This Clingendael Report explores whether and how China’s approach to the six non-European Union (EU) countries of the Western Balkans (the WB6) relates to EU interests. It focuses in particular on the question of whether China’s influence affects the behaviour of the WB6 governments in ways that run counter to the EU’s objectives in the region. China engages with the Western Balkans primarily as a financier of infrastructure and a source of direct investment. This is in line with China’s main strategic objective for the Western Balkans – that is, to develop the Land–Sea Express Corridor, a component of its Belt and Road Initiative, aimed at improving China–EU connectivity.

China is not pursuing a common regional strategy for the Western Balkans. Instead, it has embedded its bilateral ties with the region in the 17+1 cooperation platform, which involves the EU’s Central and Eastern European countries, plus Greece. There is substantial differentiation among the WB6 when it comes to the level of linkage formation with China, with Serbia clearly being China’s preferred partner, and relations with Kosovo being the least developed.

The effectiveness of Chinese attempts to forge relations with the WB6 depends on how these attempts, and China itself, are perceived in the individual countries of the region. While the WB6 recognise China as a significant source of infrastructure financing, there appears to be a sense of disappointment among regional governments regarding foreign direct investments (FDI). Major instances of Chinese FDI remain limited and involve mainly acquisitions of existing companies rather than the creation of new companies (through so-called greenfield investments). At the same time, governments in the Western Balkans welcome the limited conditionality in economic cooperation with China. As elsewhere in the world, the Chinese government’s main condition is that its counterparts refrain from maintaining diplomatic ties with or providing any kind of political support to Taiwan. Even Kosovo, despite not being recognised as a state by China, maintains no diplomatic or political ties with Taiwan.

Among the countries of the Western Balkans, Serbia in particular has sought to employ increasing political and economic linkages with China to balance against the EU and great powers. While increasingly aware of risks related to large-scale lending from China, the will to converge economically with the EU and others has stimulated politicians in the WB6 to step up cooperation and will likely continue to do so in the future. However, linkages on the cultural and civil-society levels have not yet developed to a significant level and are not expected to do so in the near future. Similarly, a real public discourse on China remains little developed in the region, with the potential exception, again, of Serbia.

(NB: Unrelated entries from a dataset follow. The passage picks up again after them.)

(* ================================================================= *)
(** ** More on [approach]: what a matching detection assigns *)

Section ApproachEffects.
Context (duckiedata : list float).
Context (current_obj prev_e prev_int delta_t : float) (delivery : bool).

Local Abbreviation loop idx vars :=
  (approach_loop idx vars duckiedata current_obj prev_e prev_int delta_t
     delivery).
Local Abbreviation body i vars :=
  (approach_match i vars duckiedata current_obj prev_e prev_int delta_t
     delivery).

(** Everything one matching detection assigns. *)
Lemma approach_match_effect (i : nat) (vars : approach_vars) (r theta : float) :
  duckiedata !! (i * 3 + 1)%nat = Some r →
  duckiedata !! (i * 3 + 2)%nat = Some theta →
  (delta_t =? 0) = false →
  ∃ vars', body i vars = Ok vars' ∧
    av_v vars' = av_v vars ∧
    Twist2DStamped.header (av_msg vars') = Twist2DStamped.header (av_msg vars) ∧
    av_e vars' = 0 - theta ∧
    av_e_int vars' = clamp (prev_int + (0 - theta) * delta_t) (-0.04) 0.04 ∧
    Twist2DStamped.omega (av_msg vars')
    = heading_omega (av_v vars) theta prev_e prev_int delta_t * OMEGA_SCALING ∧
    Twist2DStamped.v (av_msg vars')
    = (if 0.25 <? r then av_v vars
       else if (r <=? 0.25) && (r_0 delivery <? r) then 0.8 * av_v vars
       else 0) ∧
    av_obj_ids vars' = av_obj_ids vars ++ [current_obj] ∧
    av_no_det_count vars' = 0%Z ∧
    (av_state vars', av_close_count vars')
    = (if (0.25 <? r) || ((r <=? 0.25) && (r_0 delivery <? r))
       then (av_state vars, 0%Z)
       else
         let c :=
           if settled (heading_omega (av_v vars) theta prev_e prev_int delta_t)
           then (av_close_count vars + 1)%Z else av_close_count vars in
         if (8 <=? c)%Z then (CAPTURED, 0%Z) else (av_state vars, c)).
Proof.
  intros Hr Hth Hdt. unfold approach_match.
  rewrite (getitem_Some _ _ _ Hr), (getitem_Some _ _ _ Hth).
  cbn [mbind result_bind].
  rewrite (PIDController_spec _ _ _ _ _ _ _ _ _ Hdt).
  assert (Hp :
    pid_spec (av_v vars) 0 theta prev_e prev_int delta_t HEADING_KP HEADING_KI
      HEADING_KD
    = (av_v vars, heading_omega (av_v vars) theta prev_e prev_int delta_t,
       0 - theta, clamp (prev_int + (0 - theta) * delta_t) (-0.04) 0.04,
       (0 - theta - prev_e) / delta_t)) by reflexivity.
  rewrite Hp. clear Hp. cbn [mbind result_bind mret result_ret].
  fold (r_0 delivery).
  fold (settled (heading_omega (av_v vars) theta prev_e prev_int delta_t)).
  destruct (0.25 <? r); [|destruct ((r <=? 0.25) && _);
    [|destruct (8 <=? _)%Z eqn:H8]];
    (eexists; split; [reflexivity|];
     cbn [av_v av_msg av_e av_e_int av_obj_ids av_no_det_count av_state
          av_close_count Twist2DStamped.header Twist2DStamped.v
          Twist2DStamped.omega Twist2DStamped.set_v Twist2DStamped.set_omega
          orb];
     rewrite ?H8; by repeat split).
Qed.

(** A property of the loop variables that every matching detection
    preserves holds after the loop. *)
Lemma approach_loop_invariant (P : approach_vars → Prop) (idx : list nat)
    (vars : approach_vars) :
  (∀ i, i ∈ idx → (i * 3 + 3 < length duckiedata)%nat) →
  (delta_t =? 0) = false →
  (∀ i vars vars', i ∈ idx → P vars → body i vars = Ok vars' → P vars') →
  P vars →
  ∃ vars', loop idx vars = Ok vars' ∧ P vars'.
Proof.
  intros Hidx Hdt. revert vars.
  induction idx as [|i idx IH]; intros vars Hstep HP; [by exists vars|].
  destruct (getitem_lt duckiedata (i * 3 + 3)) as (id & Hid & Hget).
  { apply Hidx. left. }
  assert (Hidx' : ∀ k, k ∈ idx → (k * 3 + 3 < length duckiedata)%nat)
    by (intros; apply Hidx; by right).
  assert (Hstep' : ∀ k vars vars', k ∈ idx → P vars →
                     body k vars = Ok vars' → P vars')
    by (intros k ? ? ?; apply Hstep; by right).
  cbn [approach_loop]. rewrite Hget. cbn [mbind result_bind].
  destruct (id =? current_obj); [|by apply IH].
  destruct (approach_match_returns duckiedata current_obj prev_e prev_int
    delta_t delivery i vars) as (vars1 & Hbody & _); [apply Hidx; left|done|].
  rewrite Hbody. cbn [mbind result_bind]. apply IH; [done..|].
  eapply Hstep; [left|done..].
Qed.

End ApproachEffects.

(* ================================================================= *)
(** ** More on [approach]: outcomes on any frame *)

Section ApproachOutcome.
Context (car_control_msg : Twist2DStamped.t) (new_state : State).
Context (duckiedata : list float).
Context (current_obj prev_e prev_int delta_t : float).
Context (no_det_count close_count : Z) (v : float) (delivery : bool).

Local Abbreviation call :=
  (approach car_control_msg new_state duckiedata current_obj prev_e prev_int
     delta_t no_det_count close_count v delivery).
Local Abbreviation start :=
  (ApproachVars car_control_msg new_state prev_e prev_int [] no_det_count
     close_count v).
Local Abbreviation kept :=
  (kept car_control_msg new_state prev_e prev_int close_count v).
Local Abbreviation loop idx vars :=
  (approach_loop idx vars duckiedata current_obj prev_e prev_int delta_t
     delivery).

Lemma kept_step (i : nat) (vars vars' : approach_vars) :
  (i * 3 + 3 < length duckiedata)%nat →
  (delta_t =? 0) = false →
  kept vars →
  approach_match i vars duckiedata current_obj prev_e prev_int delta_t delivery
  = Ok vars' →
  kept vars'.
Proof.
  intros Hi Hdt (Hv & Hh & Hst & Hnil & Hcmd & Hc) Hbody.
  destruct (lookup_lt_is_Some_2 duckiedata (i * 3 + 1)) as [r Hr]; [lia|].
  destruct (lookup_lt_is_Some_2 duckiedata (i * 3 + 2)) as [theta Hth]; [lia|].
  destruct (approach_match_effect duckiedata current_obj prev_e prev_int
    delta_t delivery i vars r theta Hr Hth Hdt)
    as (vars1 & Hbody1 & Hv1 & Hh1 & _ & _ & _ & Hcmd1 & Hids1 & _ & Hsc1).
  rewrite Hbody in Hbody1. injection Hbody1 as <-.
  assert (Hsc : (av_state vars' = av_state vars ∨ av_state vars' = CAPTURED) ∧
                ((0 <= av_close_count vars < 8)%Z →
                 (0 <= av_close_count vars' < 8)%Z)).
  { cbn zeta in Hsc1.
    destruct ((0.25 <? r) || _);
      [|destruct (8 <=? _)%Z eqn:H8; [|apply Z.leb_gt in H8]];
      injection Hsc1 as -> ->; (split; [by auto|]); try lia.
    destruct (settled _); lia. }
  destruct Hsc as [Hst1 Hc1].
  assert (Hne : av_obj_ids vars' ≠ [])
    by (rewrite Hids1; by destruct (av_obj_ids vars)).
  split; [congruence|]. split; [congruence|]. split.
  { destruct Hst1 as [->| ->]; auto. }
  split; [done|]. split; [|by auto].
  intros _. rewrite Hcmd1, Hv.
  destruct (0.25 <? r); [|destruct ((r <=? 0.25) && _)]; auto.
Qed.
(** X18: the effective escape set holds each of its members once, and
    its members are the keys of the entity map (the five defaults and
    the keys of [map]) and the characters of [extra], less the
    characters of [exclude]. *)
Theorem escapeSet_members (options : Options) (m : jsstring) :
  List.NoDup (escapeSet options)
  /\ (In m (escapeSet options)
      <-> (In m [[38]; [60]; [62]; [34]; [39]]
           \/ obj_get (default [] (map options)) m <> None
           \/ In m (toChars (default (OfString []) (extra options))))
          /\ ~ In m (toChars (default (OfString []) (exclude options)))).
Proof.
  unfold escapeSet.
  destruct (new_Set_spec (toChars (default (OfString []) (extra options))))
    as [_ Hextra].
  destruct (new_Set_spec (toChars (default (OfString []) (exclude options))))
    as [_ Hexclude].
  destruct (new_Set_spec
              (Object_keys (entityMap options)
               ++ new_Set (toChars (default (OfString []) (extra options)))))
    as [Hnd Hall].
  destruct (Set_delete_all_spec
              (new_Set (toChars (default (OfString []) (exclude options))))
              _ Hnd) as [Hnd' Hin].
  split; [exact Hnd' |].
  rewrite Hin, Hall, in_app_iff, Hextra, Hexclude, in_Object_keys.
  assert (Hkeys : obj_get (entityMap options) m <> None
                  <-> In m [[38]; [60]; [62]; [34]; [39]]
                      \/ obj_get (default [] (map options)) m <> None).
  { unfold entityMap. rewrite obj_get_spread.
    destruct (obj_get (default [] (map options)) m) as [v |].
    - split; [intros _; by right | discriminate].
    - rewrite obj_get_spread. cbn [obj_get].
      pose proof (obj_get_in baseMap m) as Hb.
      change (List.map fst baseMap)
        with [[38]; [60]; [62]; [34]; [39]] in Hb.
      rewrite Hb. destruct (obj_get baseMap m); tauto. }
  rewrite Hkeys. tauto.
Qed.


(** ** What the output is made of *)

Lemma replace_class_app pattern entityMap (a b : jsstring) :
  replace_class pattern entityMap (a ++ b)
  = replace_class pattern entityMap a ++ replace_class pattern entityMap b.
Proof. unfold replace_class. apply flat_map_app. Qed.

(** X19: with [preventDoubleEscape] off, escaping a concatenation is
    concatenating what escaping gives for the two parts. *)
Theorem double_escaping_distributes (options : Options) (a b : jsstring) :
  preventDoubleEscape options = Some false ->
  escapeHTML (JString (a ++ b)) options
  = and_then (escapeHTML (JString a) options) (fun before =>
    and_then (escapeHTML (JString b) options) (fun after =>
    Normal (before ++ after))).
Proof.
  intros Hoff. unfold escapeHTML. rewrite Hoff. cbn [default negb].
  destruct (Nat.eqb (List.length (escapeSet options)) 0); [done |].
  destruct (new_pattern (regexClass (escapeSet options))); [| done].
  cbn [and_then]. by rewrite replace_class_app.
Qed.

Lemma double_escaping_distributes_witness :
  preventDoubleEscape attribute_options = Some false
  /\ escapeHTML (JString (js "a<" ++ js "&lt;b")) attribute_options
     = and_then (escapeHTML (JString (js "a<")) attribute_options)
         (fun before =>
          and_then (escapeHTML (JString (js "&lt;b")) attribute_options)
            (fun after => Normal (before ++ after))).
Proof.
  split; [reflexivity |].
  apply (double_escaping_distributes attribute_options (js "a<") (js "&lt;b")).
  reflexivity.
Defined.

(** On a text without ampersand and without line terminator the scan
    finds one token for each code unit. *)
Lemma replace_all_tokens_plain (f : jsstring -> jsstring) (s : jsstring) :
  forallb (fun c => negb (c =? 38) && negb (is_line_terminator c)) s = true ->
  replace_all_tokens f s = flat_map (fun c => f [c]) s.
Proof.
  induction s as [| c s IH]; [reflexivity |].
  cbn [forallb]. intros H. apply andb_true_iff in H as [Hc Hs].
  apply andb_true_iff in Hc as [H38 Hlt].
  apply negb_true_iff in H38, Hlt. apply N.eqb_neq in H38.
  assert (E : token (c :: s) = Some ([c], s)).
  { rewrite token_plain by done. by rewrite Hlt. }
  rewrite (replace_all_token f _ _ _ E). cbn [flat_map]. by rewrite IH.
Qed.

Lemma replace_class_units pattern entityMap (s : jsstring) :
  flat_map (fun c => keep_entity pattern entityMap [c]) s
  = replace_class pattern entityMap s.
Proof.
  unfold replace_class. apply flat_map_ext. intros c.
  rewrite keep_entity_unit. unfold replace_class. cbn [flat_map].
  apply app_nil_r.
Qed.

(** X20: on a text that holds no ampersand and no line terminator,
    [preventDoubleEscape] makes no difference. *)
Theorem prevention_only_matters_for_ampersands (options : Options)
    (input : jsstring) :
  forallb (fun c => negb (c =? 38) && negb (is_line_terminator c)) input
  = true ->
  escapeHTML (JString input) options
  = escapeHTML (JString input) (double_escaping options).
Proof.
  intros Hplain. unfold escapeHTML.
  change (escapeSet (double_escaping options)) with (escapeSet options).
  change (entityMap (double_escaping options)) with (entityMap options).
  cbn [double_escaping preventDoubleEscape default negb].
  destruct (Nat.eqb (List.length (escapeSet options)) 0); [done |].
  destruct (new_pattern (regexClass (escapeSet options))); [| done].
  destruct (default true (preventDoubleEscape options)); [| done].
  cbn [negb]. f_equal.
  by rewrite replace_all_tokens_plain, replace_class_units.
Qed.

In terms of overall objectives, Chinese and EU engagements do not constitute a zero-sum game. However, the actual way in which China operates is not always comparable to the vast and highly institutionalised relations of the EU and the WB6 countries, as embedded in the Stabilisation and Association Agreements (SAAs) and enlargement frameworks. Despite the size and intensity of linkages clearly playing out to the advantage of the EU, China’s mere presence in the WB6 obstructs EU norm diffusion in political, economic and security terms. The legal approximation of the WB6 with the EU, as required in their path towards EU membership, requires the full adoption and implementation of EU standards on good governance, macro-economic stability, environmental protection, public procurement (transparency), corruption, human rights, privacy and data protection. In all these fields, engagements between China and the WB6 have frequently caused the latter to drift away from EU-intended reforms. As well as confronting the WB6 with deviating standards, China’s increased role in the Western Balkans has furthermore undermined the mechanisms of socialisation and conditionality through which the EU has sought to draw the region closer.

For the EU to address these issues, this Clingendael Report proposes a number of actions. These should be based on recognising the developmental needs of countries in the Western Balkans, and accepting that China’s economic involvement is inevitable and potentially beneficial for such developmental needs. In particular, the EU should maximise accession conditionality as a tool to influence the conditions under which China is involved in the region.